On Wednesday, the single most impressive item was Shostakovich's Festive Overture, delivered by the RTÉCO with a depth and fullness which thoroughly belied the numbers on the stage. Yes, the violins were sometimes too light for the weight of the brass, but, then, such sonorously weighty brass playing is not something the RTÉCO strings have been accustomed to having to deal with. I don't think that in all the years I've been listening to them I've ever heard this orchestra play a work of this type with such communicative relish, or with such a successful blend of delicacy and high spirits. And I've no doubt the responsive acoustic helped them greatly with the achievement.

The concert, which opened with a specially commissioned, retro-styled Fanfare by Colin Mawby for organ, brass and percussion, offered a strange mish-mash of a programme. The Fanfare had to make do with an electronic instrument, as the hall has as yet no pipe organ of its own.

The first half was broadly classical, the second concentrated on Irish arrangements, creating an effect rather like opening a stadium with a first half of soccer and a second half of Gaelic football.

The National Chamber Choir under Colin Mawby sounded quite at sea in Brahms's Four Quartets, Op 92, where the lumpily intrusive piano accompaniment of Fergal Caulfield didn't help. But they were in top form, sweet and sure, in the arrangements they offered after the interval.

Finghin Collins was given just two movements of Mozart's Piano Concerto in F, K459, to play, and seemed to take a while to settle down.
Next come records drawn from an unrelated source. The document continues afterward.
(* ===== verification/Priority.v ===== *)
(** * The request priority queue (src/src/proxy/priority.rs)

    [BinaryHeap] is the Standard Library's max-heap: [pop] removes a greatest
    element, [peek] shows it.  It is modelled by the list of its elements in
    descending order; [push] inserts into it. *)

From Stdlib Require Import SpecFloat.
From S2P Require Import Prelude Floats Text.
Open Scope Z_scope.
Open Scope conproxy_scope.

Inductive Priority := Low | Normal | High | Critical.

#[export] Instance Priority_eq_dec : EqDecision Priority.
Proof. solve_decision. Defined.

(** [priority as usize]; the derived order is the order of these numbers. *)
Definition prio_idx (p : Priority) : Z :=
  match p with Low => 0 | Normal => 1 | High => 2 | Critical => 3 end.

Definition parse `{UnicodeCase} (s : str) : Priority :=
  let l := to_lowercase s in
  if str_eqb l (lit "low") || str_eqb l (lit "background") then Low
  else if str_eqb l (lit "normal") || str_eqb l (lit "default") then Normal
  else if str_eqb l (lit "high") || str_eqb l (lit "important") then High
  else if str_eqb l (lit "critical") || str_eqb l (lit "urgent") then Critical
  else Normal.

Definition from_int (n : Z) : Priority :=
  if n =? 0 then Low else if n =? 1 then Normal else if n =? 2 then High else Critical.

Section Queue.
Context {T : Type}.

Record PrioritizedRequest := {
  payload : T;
  priority : Priority;
  sequence : Z;
  enqueued_at : Z
}.

Definition wait_time (now : Z) (r : PrioritizedRequest) : Z := elapsed now (enqueued_at r).

Definition req_eq (a b : PrioritizedRequest) : bool :=
  (prio_idx (priority a) =? prio_idx (priority b)) && (sequence a =? sequence b).

(** [Ord::cmp]: higher priority is greater; within a priority, the older is greater. *)
Definition req_cmp (a b : PrioritizedRequest) : comparison :=
  match prio_idx (priority a) ?= prio_idx (priority b) with
  | Eq => sequence b ?= sequence a
  | c => c
  end.

Definition req_ge (a b : PrioritizedRequest) : bool :=
  match req_cmp a b with Lt => false | _ => true end.

Record PriorityQueue := {
  heap : list PrioritizedRequest;
  next_sequence : Z;
  max_size : Z
}.

Definition PriorityQueue_new (max : Z) : PriorityQueue :=
  {| heap := []; next_sequence := 0; max_size := max |}.
Definition unbounded : PriorityQueue := PriorityQueue_new usize_max.

Definition put_heap (q : PriorityQueue) (h : list PrioritizedRequest) : PriorityQueue :=
  {| heap := h; next_sequence := next_sequence q; max_size := max_size q |}.

(** Heap insertion. *)
Definition heap_push (r : PrioritizedRequest) (h : list PrioritizedRequest) : list PrioritizedRequest :=
  sorted_insert req_ge r h.

(** The tail of [push], after the queue-full check. *)
Definition enqueue (now : Z) (p : T) (pr : Priority) (q : PriorityQueue) : PriorityQueue :=
  {| heap := heap_push {| payload := p; priority := pr; sequence := next_sequence q; enqueued_at := now |} (heap q);
     next_sequence := wrap 64 (next_sequence q + 1); max_size := max_size q |}.

(** [Some] payload: rejected; [None]: accepted. *)
Definition push (now : Z) (p : T) (pr : Priority) (q : PriorityQueue) : option T * PriorityQueue :=
  if max_size q <=? zlen (heap q) then
    match heap q with
    | lowest :: rest =>
        if prio_idx pr <=? prio_idx (priority lowest) then (Some p, q)
        else (None, enqueue now p pr (put_heap q rest))
    | [] => (None, enqueue now p pr q)
    end
  else (None, enqueue now p pr q).

Definition push_normal (now : Z) (p : T) (q : PriorityQueue) : option T * PriorityQueue := push now p Normal q.

Definition pop (q : PriorityQueue) : option PrioritizedRequest * PriorityQueue :=
  match heap q with
  | r :: rest => (Some r, put_heap q rest)
  | [] => (None, q)
  end.

Definition peek_priority (q : PriorityQueue) : option Priority := priority <$> head (heap q).
Definition q_len (q : PriorityQueue) : Z := zlen (heap q).
Definition is_full (q : PriorityQueue) : bool := max_size q <=? zlen (heap q).
Definition q_clear (q : PriorityQueue) : PriorityQueue := put_heap q [].

Record QueueStats := {
  qs_total : Z; qs_max_size : Z; low_priority : Z; normal_priority : Z; high_priority : Z;
  critical_priority : Z
}.

Definition count_prio (counts : list Z) (r : PrioritizedRequest) : list Z :=
  match counts !! Z.to_nat (prio_idx (priority r)) with
  | Some slot => <[Z.to_nat (prio_idx (priority r)) := slot +! 1]> counts
  | None => counts
  end.

Definition q_stats (q : PriorityQueue) : QueueStats :=
  let c := fold_left count_prio (heap q) [0; 0; 0; 0] in
  {| qs_total := zlen (heap q); qs_max_size := max_size q;
     low_priority := default 0 (c !! 0%nat); normal_priority := default 0 (c !! 1%nat);
     high_priority := default 0 (c !! 2%nat); critical_priority := default 0 (c !! 3%nat) |}.

Definition utilization (s : QueueStats) : f64 :=
  if (qs_max_size s =? 0) || (qs_max_size s =? usize_max) then f_zero
  else F64.div (F64.of_Z (qs_total s)) (F64.of_Z (qs_max_size s)).

(** ** Invariant *)

(** [a] is served before [b]. *)
Definition before (a b : PrioritizedRequest) : Prop :=
  prio_idx (priority b) < prio_idx (priority a) \/
  (priority a = priority b /\ sequence a < sequence b).

Definition queue_ok (q : PriorityQueue) : Prop :=
  StronglySorted before (heap q) /\ Forall (fun r => 0 <= sequence r < next_sequence q) (heap q).

Lemma prio_idx_inj p p' : prio_idx p = prio_idx p' -> p = p'.
Proof. destruct p, p'; simpl; lia || done. Qed.

Lemma req_ge_before a b : sequence a <> sequence b -> req_ge a b = true <-> before a b.
Proof.
  intros Hne. unfold req_ge, req_cmp, before.
  destruct (Z.compare_spec (prio_idx (priority a)) (prio_idx (priority b))) as [Heq| |].
  - apply prio_idx_inj in Heq. rewrite Heq.
    destruct (Z.compare_spec (sequence b) (sequence a)); split; intros Hx; try lia;
      try (right; split; [done|lia]); try done; destruct Hx as [|[_ ?]]; lia.
  - split; [done|]. intros [|[Hp _]]; [lia|]. rewrite Hp in *. lia.
  - split; [auto|done].
Qed.

Lemma before_total a b : sequence a <> sequence b -> req_ge a b = false -> before b a.
Proof.
  intros Hne. unfold req_ge, req_cmp, before.
  destruct (Z.compare_spec (prio_idx (priority a)) (prio_idx (priority b))) as [Heq| |]; try done.
  - apply prio_idx_inj in Heq. destruct (Z.compare_spec (sequence b) (sequence a)); try done.
    intros _. right. split; [done|lia].
  - by left.
Qed.

Lemma before_trans a b c : before a b -> before b c -> before a c.
Proof.
  unfold before. intros [H1|[H1 H1']] [H2|[H2 H2']].
  - left. lia.
  - left. by rewrite <- H2.
  - left. by rewrite H1.
  - right. split; [congruence|lia].
Qed.

Lemma heap_push_sorted r h :
  StronglySorted before h -> Forall (fun x => sequence x <> sequence r) h ->
  StronglySorted before (heap_push r h).
Proof.
  unfold heap_push. induction h as [|x h IH]; intros Hs Hne; simpl; [repeat constructor|].
  apply StronglySorted_inv in Hs as [Hs Hx]. inversion_clear Hne as [|? ? Hnx Hnh].
  destruct (req_ge r x) eqn:Eg.
  - apply req_ge_before in Eg; [|done]. constructor; [by constructor|]. constructor; [done|].
    eapply Forall_impl; [exact Hx|]. intros y Hy. by eapply before_trans.
  - constructor; [by apply IH|]. rewrite sorted_insert_perm. constructor; [by apply before_total|done].
Qed.

Lemma enqueue_ok now p pr q :
  queue_ok q -> 0 <= next_sequence q < u64_max -> queue_ok (enqueue now p pr q).
Proof.
  intros [Hs Hq] Hn. unfold queue_ok, enqueue. simpl.
  rewrite wrap_small by (unfold in_u, u64_max in *; lia). split.
  - apply heap_push_sorted; [done|]. eapply Forall_impl; [exact Hq|]. simpl. lia.
  - unfold heap_push. rewrite sorted_insert_perm. constructor; [simpl; lia|].
    eapply Forall_impl; [exact Hq|]. simpl. lia.
Qed.

Lemma queue_ok_tail q r rest : queue_ok q -> heap q = r :: rest -> queue_ok (put_heap q rest).
Proof.
  unfold queue_ok. intros [Hs Hq] Hh. rewrite Hh in *. simpl.
  split; [by apply StronglySorted_inv in Hs as [? _]|by inversion Hq].
Qed.

Lemma push_ok now p pr q :
  queue_ok q -> 0 <= next_sequence q < u64_max -> queue_ok (snd (push now p pr q)).
Proof.
  intros Hq Hn. unfold push. destruct (_ <=? _); [|by apply enqueue_ok].
  destruct (heap q) as [|r rest] eqn:Hh; [by apply enqueue_ok|].
  destruct (_ <=? _); [done|]. apply enqueue_ok; [by eapply queue_ok_tail|done].
Qed.

(** ** Claims *)

(** Service order.  A request taken from the queue has the highest priority
    present, and among those the smallest sequence number, so that requests of
    equal priority leave in the order they came; what is left is again a queue
    with this property, and pushing keeps it. *)
Theorem pop_serves_first now p pr q r q' :
  queue_ok q -> 0 <= next_sequence q < u64_max -> pop (snd (push now p pr q)) = (Some r, q') ->
  queue_ok q' /\
  forall x, x ∈ heap q' ->
    prio_idx (priority x) < prio_idx (priority r) \/
    (priority r = priority x /\ sequence r < sequence x).
Proof.
  intros Hq Hn Hpop. pose proof (push_ok now p pr q Hq Hn) as Hq1. revert Hq1 Hpop.
  generalize (snd (push now p pr q)). intros q1 Hq1. unfold pop.
  destruct (heap q1) as [|y rest] eqn:Hh; [done|]. intros [= -> <-].
  split; [by eapply queue_ok_tail|]. simpl.
  destruct Hq1 as [Hs _]. rewrite Hh in Hs. apply StronglySorted_inv in Hs as [_ Hf].
  by rewrite Forall_forall in Hf.
Qed.

(** [push] keeps the queue within [max 1 max_size] requests, and tells the
    truth: a rejected request leaves the queue as it was and is given back; an
    accepted one is in the queue, under the requested priority. *)
Theorem push_bounded now p pr q :
  zlen (heap q) <= Z.max 1 (max_size q) ->
  let '(rejected, q') := push now p pr q in
  zlen (heap q') <= Z.max 1 (max_size q) /\
  match rejected with
  | Some p' => p' = p /\ q' = q
  | None => exists r, r ∈ heap q' /\ payload r = p /\ priority r = pr
  end.
Proof.
  intros Hlen. unfold push.
  assert (forall q0, (exists r, r ∈ heap (enqueue now p pr q0) /\ payload r = p /\ priority r = pr) /\
            zlen (heap (enqueue now p pr q0)) = 1 + zlen (heap q0)) as Henq.
  { intros q0. unfold enqueue. simpl. unfold heap_push. split.
    - eexists. rewrite sorted_insert_perm, elem_of_cons. split; [by left|done].
    - unfold zlen. rewrite sorted_insert_perm. simpl. lia. }
  destruct (max_size q <=? zlen (heap q)) eqn:Em; reflect_Z.
  - destruct (heap q) as [|r rest] eqn:Hh.
    + destruct (Henq q) as [? ->]. rewrite Hh, zlen_nil. split; [lia|done].
    + destruct (_ <=? _); [rewrite Hh; done|]. destruct (Henq (put_heap q rest)) as [? ->]. simpl.
      rewrite zlen_cons in *. split; [lia|done].
  - destruct (Henq q) as [? ->]. split; [lia|done].
Qed.

(** What a full queue evicts.  When a push displaces a request, the displaced
    one is the first in service order, that is the highest-priority, oldest request
    of the queue, and a push that does not outrank every queued request is
    rejected, however low the others are. *)
Theorem full_push_evicts_first now p pr q top rest :
  queue_ok q -> heap q = top :: rest -> max_size q <= zlen (heap q) ->
  (forall x, x ∈ rest -> before top x) /\
  (if prio_idx pr <=? prio_idx (priority top)
   then push now p pr q = (Some p, q)
   else fst (push now p pr q) = None /\
        heap (snd (push now p pr q)) ≡ₚ
          {| payload := p; priority := pr; sequence := next_sequence q; enqueued_at := now |} :: rest).
Proof.
  intros [Hs _] Hh Hfull. rewrite Hh in Hs. apply StronglySorted_inv in Hs as [_ Hf].
  split; [intros x Hx; rewrite Forall_forall in Hf; by apply Hf|].
  unfold push. rewrite (proj2 (Z.leb_le (max_size q) (zlen (heap q)))) by done. rewrite Hh.
  destruct (_ <=? _); [done|]. split; [done|]. simpl. apply sorted_insert_perm.
Qed.
End Queue.
Arguments PrioritizedRequest T : clear implicits.
Arguments PriorityQueue T : clear implicits.

(** ** Witnesses *)

Definition demo_req (p : Z) (pr : Priority) (s : Z) : PrioritizedRequest Z :=
  {| payload := p; priority := pr; sequence := s; enqueued_at := 0 |}.
Definition demo_queue : PriorityQueue Z :=
  snd (push 0 12 High (snd (push 0 11 Low (snd (push 0 10 Low (PriorityQueue_new 3)))))).

Lemma demo_queue_ok : queue_ok demo_queue.
Proof.
  split; vm_compute; [|repeat constructor; discriminate || reflexivity].
  repeat constructor; vm_compute; (left; reflexivity) || (right; split; reflexivity).
Qed.

Lemma pop_serves_first_witness :
  queue_ok (snd (pop (snd (push 1 13 Low demo_queue)))) /\
  fst (pop (snd (push 1 13 Low demo_queue))) = Some (demo_req 12 High 2).
Proof.
  split; [|reflexivity].
  refine (proj1 (pop_serves_first 1 13 Low demo_queue (demo_req 12 High 2)
    (snd (pop (snd (push 1 13 Low demo_queue)))) demo_queue_ok _ _)); [vm_compute|reflexivity].
  split; [discriminate|reflexivity].
Defined.

Lemma push_bounded_witness :
  zlen (heap (snd (push 1 13 Critical demo_queue))) <= 3.
Proof.
  pose proof (push_bounded 1 13 Critical demo_queue ltac:(vm_compute; discriminate)) as H.
  destruct (push 1 13 Critical demo_queue) as [r q'] eqn:E. simpl. exact (proj1 H).
Defined.

(** The full queue holds requests 10, 11 (low) and 12 (high); a critical push
    throws out request 12 and keeps both low ones. *)
Lemma full_push_evicts_first_witness :
  heap (snd (push 1 13 Critical demo_queue)) ≡ₚ
    [{| payload := 13; priority := Critical; sequence := 3; enqueued_at := 1 |}; demo_req 10 Low 0; demo_req 11 Low 1].
Proof.
  refine (proj2 (proj2 (full_push_evicts_first 1 13 Critical demo_queue (demo_req 12 High 2)
    [demo_req 10 Low 0; demo_req 11 Low 1] demo_queue_ok _ _))).
  - reflexivity.
  - vm_compute. discriminate.
Defined.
He sounded altogether more impressive in the high-spirited Finale than in the preceding Allegretto.

Fionnuala Hunt and Zoë Conway were the busy violin soloists in Bill Whelan's Inishlacken, the traditionally-oriented Conway managing, as she did when I heard the duo play this pastorally-minimalistic piece before, to come away with greater honours.

It has to remain something of an irony, however, that this new hall, which is clearly designed to accommodate the broad spectrum of the classical repertoire, is going to get its first thorough-going test in its core function not from an Irish orchestra, but from the Russian State Philharmonic under Valery Polyansky, who play a popular, all-Tchaikovsky programme there next Monday.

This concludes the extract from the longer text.